An intriguing question is how modular and distributed systems interact in the spinal cord. The segmental reorganization of dorsal horn neuronal ensembles in response to nociceptive inputs (Contreras-Hernández et al. 2018) is also associated with a non-random reversible reorganization of the segmental patterns of presynaptic inhibition (Chávez et al. 2012), suggesting that such distributed ensemble and specific local populations of GABAergic interneurons cooperate on the process of modulation and transmission of sensory information during nociceptive stimulation.

Concluding remarks

Studies made in anesthetized animals have provided valuable information on the non-random dynamic reorganization of the functional connectivity between the dorsal horn neurons during the activation of nociceptive pathways (Martin et al. 2015, 2017; Contreras-Hernández et al. 2018; see also Rodríguez et al. 2011) and how the nociceptive-induced changes are modulated by supraspinal pathways (Contreras-Hernández et al. 2018). These studies were mostly based on the analysis of the functional relations between the activity of individual dorsal horn neurons and the cord dorsum potentials generated by neuronal synchronous firing. A more detailed analysis of the dorsal horn field potentials has now disclosed the ongoing generation of a different kind of field potentials, the dIFPs that we have ascribed to the activation of strongly coupled sets of neurons that could be intrinsically active and also respond to stimulation of gr II muscle and Aδ cutaneous afferents.

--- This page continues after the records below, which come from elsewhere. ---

(* ===== verification/PthreadsSpec.v ===== *)
(** * Behaviour of the pthreads backend

    Theorems on [Pthreads.v].  [fence_meeting] is the rule for threads that meet at
    the fence of the core, with contracts for what each does before and behind it;
    [exchange_meets] applies it to threads that exchange slots and fence.  The other
    theorems are about one thread: exchanged slots are found and, after a fence,
    registered; and what copies, deregistration and destruction do and do not
    change. *)

From S2P Require Import Prelude Concurrency Interference Memory CommunicationManager Pthreads.
From Stdlib Require Import ZArith Lia.
From Stdlib.Strings Require Import Byte.
From stdpp Require Import base gmap option sorting list.

Local Open Scope Z_scope.
Local Open Scope hicr_scope.

(** ** Threads that meet at the fence *)

(** The state of the barrier of the core. *)
Definition barrier (m : Machine Core.t) : PthreadBarrier.t := Core._barrier (backend m).
Definition cycle (m : Machine Core.t) : Z := PthreadBarrier.cycle (barrier m).
Definition arrived (m : Machine Core.t) : Z := PthreadBarrier.waiting (barrier m).
Definition expected (m : Machine Core.t) : Z := PthreadBarrier.count (barrier m).

Definition at_barrier (b : PthreadBarrier.t) (m : Machine Core.t) : Machine Core.t :=
  set_backend (Core.set_barrier b (backend m)) m.

(** Held at the fence in the cycle [c], with [q] to come. *)
Definition held (c : Z) (q : prog (Machine Core.t) unit) : prog (Machine Core.t) unit :=
  Await (fun m => negb (cycle m =? c)) q.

Our observations suggest in addition that the neuronal ensembles generating the dIFPs display robust patterns of functional connectivity between the neurons involved in their generation. This view agrees with previous work from our laboratory (Martin et al. 2015, 2017, 2019) where it was shown that the spontaneous cord dorsum potentials (CDPs) produced by segmentally distributed dorsal horn neuronal ensembles can be grouped in discrete classes with specific shapes and durations. Each of these classes of spontaneous CDPs appeared with a specific non-random pattern of activation before and after the activation of nociceptive pathways.

Future work contemplates a more exhaustive analysis of the functional relevance of the neuronal groups that give rise to the dIFPs. In this context, a key issue will be the proper identification of the afferent fibers involved in the generation of the ATPs that precede the dIFPs, in terms of their origin and sensory modality as well as the connections of the dIFPs neurons with neurons in other spinal pathways. This information is expected to provide a more integral view on the functional relations between the interneurons involved in the generation of the dIFPs and the local and segmental populations of dorsal horn neurons involved in the presynaptic modulation of sensory information and in the organization of the flexor reflexes activated by these sensory inputs.